INSTRUCTIONS TO FOLLOW: Look through the data below for the line with "credential_absent _ |- _ =>" and the line with "(p : Process) (tr : list Event) (task", then output those two and all lines in between, exactly as written.

[Collected data entries]
◆ ◆ ◆

(** C4 fails at the empty body: the empty string is a text that is not
    valid JSON, the result is [null], and nothing is written to the
    console. *)
Lemma empty_body_is_not_logged :
  JSON.parse (js "") = None /\
  generateExecutionPlan (js "Add a login page") en (mock_body (js "")) [] =
    (Normal JNull, [NetworkCall (request_for (js "Add a login page") en)]) /\
  log_count (emitted (js "Add a login page") en (mock_body (js "")) []) = 0.
Proof. repeat split. Qed.

(** *** The console and the network on each path *)

Lemma emitted_paths (task : JSString) (lang : Lang) (p : Process) (tr : list Event) :
  emitted task lang p tr =
  if string_truthy (apiKey p) then
    match service_answer p tr task lang with
    | Reject e => [NetworkCall (request_for task lang); log_failure e]
    | Resolve response =>
        match text response with
        | None => [NetworkCall (request_for task lang)]
        | Some t =>
            if string_truthy t then
              match JSON.parse t with
              | Some v => [NetworkCall (request_for task lang)]
              | None => [NetworkCall (request_for task lang); log_failure SyntaxError]
              end
            else [NetworkCall (request_for task lang)]
        end
    end
  else [log_missing_key].
Proof.
  unfold emitted. rewrite generateExecutionPlan_paths.
  repeat match goal with
         | |- context [match ?x with _ => _ end] => destruct x
         end;
    simpl; apply skipn_length_app.
Qed.

Ltac on_emitted :=
  rewrite emitted_paths;
  repeat match goal with
         | H : credential_present _ |- _ =>
             apply credential_present_apiKey in H; rewrite H
         | H : credential_absent _ |- _ =>
             apply credential_absent_apiKey in H; rewrite H
         | H : replies_with _ _ _ _ _ |- _ =>
             unfold replies_with in H; rewrite H
         | H : service_answer _ _ _ _ = _ |- _ => rewrite H
         end;
  cbn [text string_truthy].

(** C5, as the code has it: a line is written to the console when the
    credential is missing, when the call to the service is rejected and
    when the body is not empty and cannot be parsed; when the body is empty
    or absent, [null] is returned and nothing is written.  On every path
    the events are lines on the console and calls to the service, at most
    one of each. *)
Theorem failure_paths_and_their_events
        (p : Process) (tr : list Event) (task : JSString) (lang : Lang) :
  (credential_absent p ->
   emitted task lang p tr = [log_missing_key]) /\
  (credential_present p ->
   forall e, service_answer p tr task lang = Reject e ->
   emitted task lang p tr = [NetworkCall (request_for task lang); log_failure e]) /\
  (credential_present p ->
   forall body, replies_with p tr task lang (Some body) ->
   body <> [] -> JSON.parse body = None ->
   emitted task lang p tr =
     [NetworkCall (request_for task lang); log_failure SyntaxError]) /\
  (credential_present p ->
   forall body, replies_with p tr task lang body ->
   body = None \/ body = Some [] ->
   fst (generateExecutionPlan task lang p tr) = Normal JNull /\
   emitted task lang p tr = [NetworkCall (request_for task lang)]) /\
  snd (generateExecutionPlan task lang p tr) = tr ++ emitted task lang p tr /\
  call_count (emitted task lang p tr) <= 1 /\
  log_count (emitted task lang p tr) <= 1.
Proof.
  split; [|split; [|split; [|split; [|split; [|split]]]]].
  - intros Hc. on_emitted. reflexivity.
  - intros Hc e He. on_emitted. reflexivity.
  - intros Hc body Hr Hne Hv. on_emitted.
    destruct body as [|c body]; [congruence|]. rewrite Hv. reflexivity.
  - intros Hc body Hr Hb. split.
    + pose proof Hc as Hc'. on_path. destruct Hb as [-> | ->]; reflexivity.
    + on_emitted. destruct Hb as [-> | ->]; reflexivity.
  - apply trace_extends.
  - rewrite emitted_paths.
    repeat match goal with
           | |- context [match ?x with _ => _ end] => destruct x
           end; simpl; unfold call_count; simpl; lia.
  - rewrite emitted_paths.
    repeat match goal with
           | |- context [match ?x with _ => _ end] => destruct x
           end; simpl; unfold log_count; simpl; lia.
Qed.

◆ ◆ ◆

OUTPUT OF THE EXERCISE:
         | H : credential_absent _ |- _ =>
             apply credential_absent_apiKey in H; rewrite H
         | H : replies_with _ _ _ _ _ |- _ =>
             unfold replies_with in H; rewrite H
         | H : service_answer _ _ _ _ = _ |- _ => rewrite H
         end;
  cbn [text string_truthy].

(** C5, as the code has it: a line is written to the console when the
    credential is missing, when the call to the service is rejected and
    when the body is not empty and cannot be parsed; when the body is empty
    or absent, [null] is returned and nothing is written.  On every path
    the events are lines on the console and calls to the service, at most
    one of each. *)
Theorem failure_paths_and_their_events
        (p : Process) (tr : list Event) (task : JSString) (lang : Lang) :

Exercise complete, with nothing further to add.